**WHAT THE TASK REQUIRES:**
Repeat only what appears from the line containing "Conventions. Go [int]" through the last line of the listing below, exactly as written.
[PROVIDED DATA]
(** * Housekeeping service of the Yorkie backend

    A shallow embedding of [server/backend/housekeeping/housekeeping.go]:
    the two scheduler loops ([AttachDeactivateCandidates],
    [AttachDocumentHardDeletion]), the two sweeps ([deactivateCandidates],
    [DeleteDocument]) and the two candidate finders
    ([FindDeactivateCandidates], [FindDocumentHardDeletionCandidates]).

    The database, the coordinator (lock service) and [clients.Deactivate]
    are Go interfaces / foreign packages: they are type classes over an
    abstract environment [W], every method a state transformer on [W].
    Each call of the code into a collaborator is recorded as an [Event], so
    that the order and number of calls can be stated.

    Conventions. Go [int] and [time.Duration] are [Z]: the only arithmetic
    is [len], a comparison, [len - 1] and a counter bounded by a [len], none
    of which can wrap. Slices of pointers are lists of values: the store is
    taken to return no nil entry, and the collaborators to return rather
    than panic; the one panic of the package itself that remains, the index
    of the last project of an empty page, is modelled. The module
    [pointers] embeds the finders and the sweeps once more with nil entries
    and the nil locker, and says when they panic.

    A pass of a loop (one run of the body of its [for]) is one move of the
    system: the statements about the loops speak of the states between
    passes, not of the calls of two passes that overlap in time. *)

From Stdlib Require Import String List ZArith Bool Lia.
Import ListNotations.
Local Open Scope string_scope.
Local Open Scope list_scope.
Local Open Scope Z_scope.

(** ** Data *)

(** [types.ID] is a Go string. *)
Definition types_ID := string.

(** [time.Duration]: a signed count of nanoseconds. *)
Definition Duration := Z.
[/PROVIDED DATA]
**ANSWER SPACE:**
    Conventions. Go [int] and [time.Duration] are [Z]: the only arithmetic
    is [len], a comparison, [len - 1] and a counter bounded by a [len], none
    of which can wrap. Slices of pointers are lists of values: the store is
    taken to return no nil entry, and the collaborators to return rather
    than panic; the one panic of the package itself that remains, the index
    of the last project of an empty page, is modelled. The module
    [pointers] embeds the finders and the sweeps once more with nil entries
    and the nil locker, and says when they panic.

    A pass of a loop (one run of the body of its [for]) is one move of the
    system: the statements about the loops speak of the states between
    passes, not of the calls of two passes that overlap in time. *)

From Stdlib Require Import String List ZArith Bool Lia.
Import ListNotations.
Local Open Scope string_scope.
Local Open Scope list_scope.
Local Open Scope Z_scope.

(** ** Data *)

(** [types.ID] is a Go string. *)
Definition types_ID := string.

(** [time.Duration]: a signed count of nanoseconds. *)
Definition Duration := Z.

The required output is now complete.